Sustainable Sites (LEED SS Category)

As I mentioned before, our lot is what sold the original house – we love it.  It’s about .4 acres and very deep (about 250 feet deep).  LEED awards points for taking care of the land and preparing it to be water-wise and safe.  Here’s how the points worked for us:

We’re required to do basic erosion control during construction.  We investigated using burlap and shredded wood, but were told that the City of Dallas inspectors didn’t like that method, so we went with traditional plastic with wooden stakes.  We weren’t thrilled, but given the fits the inspectors had already given us during the foundation phase of the project we decided not to tempt fate further.

There are several points for basic landscaping design and techniques.  We have a landscape architect, Jim Martinez, engaged in the project who has a ton of experience with drought-friendly yards.   He was able to design the yard using native and adapted plants.  The LEED calculation lead us to expect a 66% reduction in irrigation demand, and that gave us a whopping 6 points.  That’s a lot in LEED-speak!  We left one point on the table – a point that would have required us to remove a large privet hedge.  I know some folks would pay money to get rid of their privets, but these had been on this property for more than 50 years.  They house the breeding site for our lightening bugs, provide cover for birds and other wildlife, and provide a year-round noise cushion between us, the neighbor’s pool, and Love Field traffic.  We just couldn’t bring ourselves to rip them out. 

French Drain installation

Other points can be earned by managing surface water.  Here are some of the design features we used to avoid as much stormwater runoff as possible:

  • Rainwater falling on 100% of our roof will be directed into two 2500 gallon cisterns to be used for irrigation and clothes washing.  I’ll talk more about this feature in a later post…we’re very excited about it!
  • Swales (or berms) in the back and front yard to create rainwater gardens that will capture and hold rainwater while it soaks into the ground.
  • French drains (being installed in the photo above) to direct water from the uphill side of the property around the structures and into the swales.  
  • Driveway runners versus a full concrete driveway – we’re creating concrete ribbons for our front yard drive with grass growing in between.  These look a bit old-fashioned, but they create a space for more rainwater percolation versus the rainwater running into the street.
  • Permiable driveway in the back of the house – it will be gravel so rainwater will soak directly into the ground versus running off of a concrete drive.
  • Patios made of poured concrete pads with space between them (versus solid slabs) to allow rainwater to run between them and soak into the ground
  • A lot of trees and bushes being added into the landscape to hold the dirt and reduce natural erosion

Other points we’re getting are for using non-toxic pest controls – things like making sure you don’t plant new plants within 24″ of the structures (we actually have a 24-36″ band of gravel around the structures, so no plants will be planted close to the house or garage) and sealing all openings with calk or wire mesh. 

We didn’t earn points for “Compact Development”.  The denser the population the less impact on Mother Nature, so LEED provides credit for denser developments.  Because we live in an area with lot sizes from .25 to 1.25 acres we were just out of luck.  To be eligible for points, you’re required to have a maximum lot size equivalent of 1/7 of an acre (and the smaller the better)….oh well!

Expected Sustainable Sites points:  16 out of a possible 22.

01
alnhouston
September 5th, 2008 9:04 am

what was the reason the city of dallas didn’t want you to use wood chips and burlap? if the result is the same…
i wish more homeowners/builders/developers would consider pouring driveways and patios the same way that you all are, it is much more attractive.

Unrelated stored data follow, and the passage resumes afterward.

(* ===== verification/Udp.v ===== *)
(** * UDP datagrams (kernel/src/net/udp.rs)

    Building and sending datagrams, and the per-port receive queues. *)

From S2P Require Import Prelude Ip Arp TcpSegment.

Definition UDP_HEADER_SIZE : Z := 8.
Definition UDP_QUEUE_MAX_DEPTH : Z := 64.
Definition IP_PROTOCOL_UDP : Z := 17.

Record UdpDatagram : Type := mkDatagram {
  dg_src_addr : Z;
  dg_src_port : Z;
  dg_dst_port : Z;
  dg_data : list Z;
}.

Abbreviation UdpQueues := (gmap Z (list UdpDatagram)).

Definition bind_udp_port (q : UdpQueues) (port : Z) : UdpQueues :=
  match q !! port with Some _ => q | None => <[port := []]> q end.

Definition unbind_udp_port (q : UdpQueues) (port : Z) : UdpQueues := delete port q.

Definition handle_incoming_udp (q : UdpQueues) (src_addr : Z) (udp_data : list Z) : outcome UdpQueues :=
  if len udp_data <? UDP_HEADER_SIZE then Ret q
  else
    sp ← read_u16_be udp_data 0;
    dp ← read_u16_be udp_data 2;
    length_field ← read_u16_be udp_data 4;
    payload ← slice udp_data UDP_HEADER_SIZE (len udp_data);
    match q !! dp with
    | Some queue =>
        if len queue <? UDP_QUEUE_MAX_DEPTH
        then Ret (<[dp := queue ++ [mkDatagram src_addr sp dp payload]]> q)
        else Ret q
    | None => Ret q
    end.

(** The bytes copied out with the sender's address and port; [room] is the
    length of the caller's buffer.  [Vec::pop] takes the last element. *)
Definition recv_udp_packet (q : UdpQueues) (port room : Z) : result (list Z * Z * Z) unit * UdpQueues :=
  match q !! port with
  | None => (Err tt, q)
  | Some queue =>
      match list.last queue with
      | None => (Ok ([], 0, 0), q)
      | Some d =>
          (Ok (take (Z.to_nat (Z.min (len (dg_data d)) room)) (dg_data d), dg_src_addr d, dg_src_port d),
           <[port := removelast queue]> q)
      end
  end.

Section send.
Context {D : Type} `{NetDriver D} `{BuildProfile}.

Definition udp_header (sp dp udp_length ck : Z) : list Z :=
  u16_to_be_bytes sp ++ u16_to_be_bytes dp ++ u16_to_be_bytes (cast 16 udp_length) ++ u16_to_be_bytes ck.

(** [build_ip_header] of udp.rs: the same header bytes as the echo reply's,
    with Don't Fragment set. *)
Definition udp_ip_header (s d total : Z) : outcome (list Z) := build_ipv4_header total 0x40 IP_PROTOCOL_UDP s d.

Definition udp_pseudo_header (s d udp_length : Z) : list Z :=
  u32_to_be_bytes s ++ u32_to_be_bytes d ++ [0; IP_PROTOCOL_UDP] ++ u16_to_be_bytes (cast 16 udp_length).

Definition build_udp (s d sp dp : Z) (payload : list Z) : outcome (list Z) :=
  let udp_length := UDP_HEADER_SIZE + len payload in
  let ip_total_length := IP_HEADER_MIN_SIZE + udp_length in
  checksum ← internet_checksum (udp_pseudo_header s d udp_length ++ udp_header sp dp udp_length 0 ++ payload);
  ip_header ← udp_ip_header s d (cast 16 ip_total_length);
  Ret (ip_header ++ udp_header sp dp udp_length checksum ++ payload).

Definition send_udp_packet (n : NetState D) (sp addr dp : Z) (bytes : list Z)
    : outcome (result Z unit * NetState D) :=
  packet ← build_udp (local_ip n) addr sp dp bytes;
  let '(m, n) := arp_lookup n addr in
  match m with
  | None => Ret (Err tt, n)
  | Some dst_mac =>
      frame ← build_ethernet dst_mac (mac_address n) ETHERTYPE_IPV4 packet;
      let '(r, d) := send_frame (nic n) frame in
      Ret (match r with Ok sent => Ok sent | Err _ => Err tt end, with_nic n d)
  end.

End send.

(** ** The bytes of a datagram *)

Section udp_proofs.
Context {D : Type} `{NetDriverLaws D} `{BuildProfile}.

Definition datagram_fields (sp dp : Z) (payload : list Z) : Prop :=
  is_uint 16 sp ∧ is_uint 16 dp ∧ Forall is_byte payload ∧ len payload ≤ 1472.

(** A built datagram: header, UDP header and payload; both checksums verify. *)
Lemma build_udp_ok s d sp dp payload :
  is_uint 32 s → is_uint 32 d → datagram_fields sp dp payload →
  ∃ h1 h2 ck,
    let hdr := wire_header (28 + len payload) 0 0x4000 IP_PROTOCOL_UDP h1 h2 s d in
    let body := udp_header sp dp (8 + len payload) ck ++ payload in
    build_udp s d sp dp payload = Ret (hdr ++ body) ∧ is_uint 16 ck ∧
    internet_checksum hdr = Ret 0 ∧ internet_checksum (udp_pseudo_header s d (8 + len payload) ++ body) = Ret 0.
Proof.
  intros Hs Hd (Hsp & Hdp & Hb & Hl). unfold build_udp, UDP_HEADER_SIZE, IP_HEADER_MIN_SIZE, udp_ip_header.
  set (ph := udp_pseudo_header s d (8 + len payload)).
  set (p := ph ++ u16_to_be_bytes sp ++ u16_to_be_bytes dp ++ u16_to_be_bytes (cast 16 (8 + len payload))).
  assert (∀ ck, ph ++ udp_header sp dp (8 + len payload) ck ++ payload = p ++ u16_to_be_bytes ck ++ payload) as Heq.
  { intros ck. unfold p, udp_header. by rewrite <- !app_assoc. }
  assert (is_uint 16 (cast 16 (8 + len payload))) as Hul by (by apply Z.mod_pos_bound).
  assert (Forall is_byte p) as Hp.
  { unfold p, ph, udp_pseudo_header. repeat first [done | apply Forall_app_2 | apply u16_bytes | apply u32_bytes | apply list.Forall_cons; split]. }
  assert (words_sum (p ++ 0 :: 0 :: payload) < 2 ^ 32 - 65535) as Hsum.
  { assert (Forall is_byte (p ++ 0 :: 0 :: payload)) as Hall.
    { apply Forall_app_2; [done|]. by repeat (apply list.Forall_cons; split). }
    pose proof (words_sum_bound _ Hall) as Hbd. assert ((len (p ++ 0 :: 0 :: payload) + 1) `div` 2 ≤ 1000); [|lia].
    apply Z.div_le_upper_bound; [lia|]. unfold p, ph, len in *. rewrite length_app. simpl. lia. }
  rewrite Heq. change (u16_to_be_bytes 0 ++ payload) with (0 :: 0 :: payload).
  destruct (internet_checksum_ok (p ++ 0 :: 0 :: payload)) as (f & Hck & _).
  { apply Forall_app_2; [done|]. by repeat (apply list.Forall_cons; split). }
  { lia. }
  rewrite Hck. cbn [mbind outcome_bind].
  destruct (checksum_cancels p payload (65535 - f)) as [Hc Hz]; [by exists 9%nat|done..|].
  replace (20 + (8 + len payload)) with (28 + len payload) by lia.
  assert (cast 16 (28 + len payload) = 28 + len payload) as -> by (apply Z.mod_small; unfold len in *; lia).
  destruct (build_ipv4_header_ok (28 + len payload) 0x40 IP_PROTOCOL_UDP s d) as (h1 & h2 & -> & Hh);
    [unfold is_uint, len in *; lia|done..|]. cbn [mbind outcome_bind].
  exists h1, h2, (65535 - f). split; [done|]. split; [done|]. split; [done|]. by rewrite Heq.
Qed.

(** ** Queues *)

(** What the receiver makes of such a datagram. *)
Lemma handle_incoming_udp_ok q src sp dp ck payload queue :
  is_uint 16 sp → is_uint 16 dp → q !! dp = Some queue → len queue < UDP_QUEUE_MAX_DEPTH →
  handle_incoming_udp q src (udp_header sp dp (8 + len payload) ck ++ payload) =
  Ret (<[dp := queue ++ [mkDatagram src sp dp payload]]> q).
Proof.
  intros Hsp Hdp Hq Hroom. unfold handle_incoming_udp, UDP_HEADER_SIZE.
  set (l := udp_header sp dp (8 + len payload) ck ++ payload).
  assert (len l = 8 + len payload) as Hl by (unfold l, len, udp_header; rewrite length_app; simpl; lia).
  destruct (Z.ltb_spec (len l) 8); [unfold len in *; lia|]. rewrite slice_tail by (rewrite Hl; unfold len; lia).
  pose proof (u16_bytes_roundtrip sp Hsp) as (Hsp' & _). pose proof (u16_bytes_roundtrip dp Hdp) as (Hdp' & _).
  change (read_u16_be l 0) with (Ret (u16_from_be_bytes (sp `div` 256) (sp mod 256))).
  change (read_u16_be l 2) with (Ret (u16_from_be_bytes (dp `div` 256) (dp mod 256))).
  change (drop (Z.to_nat 8) l) with payload. rewrite Hsp', Hdp'. cbn [mbind outcome_bind].
  change (read_u16_be l 4) with (Ret (u16_from_be_bytes (cast 16 (8 + len payload) `div` 256) (cast 16 (8 + len payload) mod 256))).
  cbn [mbind outcome_bind]. rewrite Hq. by rewrite (proj2 (Z.ltb_lt _ _) Hroom).
Qed.


(** datagrams come out newest first. Of two datagrams that arrive at an
    empty queue, the first receive returns the second one, although the
    contract says the oldest is dequeued. *)
Theorem udp_newest_first q src sp1 p1 ck1 sp2 p2 ck2 dp room1 room2 :
  is_uint 16 sp1 → is_uint 16 sp2 → is_uint 16 dp → q !! dp = Some [] → len p1 ≤ room2 → len p2 ≤ room1 →
  ∃ q1 q2 q3,
    handle_incoming_udp q src (udp_header sp1 dp (8 + len p1) ck1 ++ p1) = Ret q1 ∧
    handle_incoming_udp q1 src (udp_header sp2 dp (8 + len p2) ck2 ++ p2) = Ret q2 ∧
    recv_udp_packet q2 dp room1 = (Ok (p2, src, sp2), q3) ∧
    (recv_udp_packet q3 dp room2).1 = Ok (p1, src, sp1).
Proof.
  intros Hsp1 Hsp2 Hdp Hq Hr1 Hr2.
  eexists _, _, _. split; [by apply (handle_incoming_udp_ok q src sp1 dp ck1 p1 [])|].
  split; [apply (handle_incoming_udp_ok _ src sp2 dp ck2 p2 [mkDatagram src sp1 dp p1]); [done..|apply lookup_insert_eq|done]|].
  assert (∀ (l : list Z) r, len l ≤ r → take (Z.to_nat (Z.min (len l) r)) l = l) as Htk.
  { intros l r Hl. apply take_ge. unfold len in *. lia. }
  unfold recv_udp_packet at 1. rewrite lookup_insert_eq. simpl. rewrite Htk by done. split; [done|].
  unfold recv_udp_packet. rewrite lookup_insert_eq. simpl. by rewrite Htk.
Qed.

End udp_proofs.

(** ** Concrete runs *)

(** The host 10.0.2.1 after it has resolved 10.0.2.2. *)
Definition resolved_host : NetState MemNic :=
  with_arp (host 1) {[ 0x0A000202 := mkArpEntry [0x52; 0x54; 0; 0; 0; 2] 100 ]}.


Lemma udp_newest_first_witness :
  ∃ q2 q3, recv_udp_packet q2 53 512 = (Ok ([2], 0x0A000202, 7), q3) ∧ (recv_udp_packet q3 53 512).1 = Ok ([1], 0x0A000202, 7).
Proof.
  destruct (udp_newest_first {[ 53 := [] ]} 0x0A000202 7 [1] 0 7 [2] 0 53 512 512) as (q1 & q2 & q3 & _ & _ & Hr2 & Hr3); try done.
  exists q2, q3. split; [exact Hr2|exact Hr3].
Defined.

Is it more cost effective to pour a one huge slab of concrete?

02
September 5th, 2008 9:33 am

Apparently they’re just not used to dealing with it. And what we learned is that they tend to be comfortable with one way of doing things…and not much beyond that. We needed to move quickly and didn’t have the time to work through the difference with the City. I think our use of rainwater harvesting for the water into the washing machine is also a first-time for Dallas, so our Rainwater Harvesting company is going to have to get it specially approved by the City…we’ll see how that works out!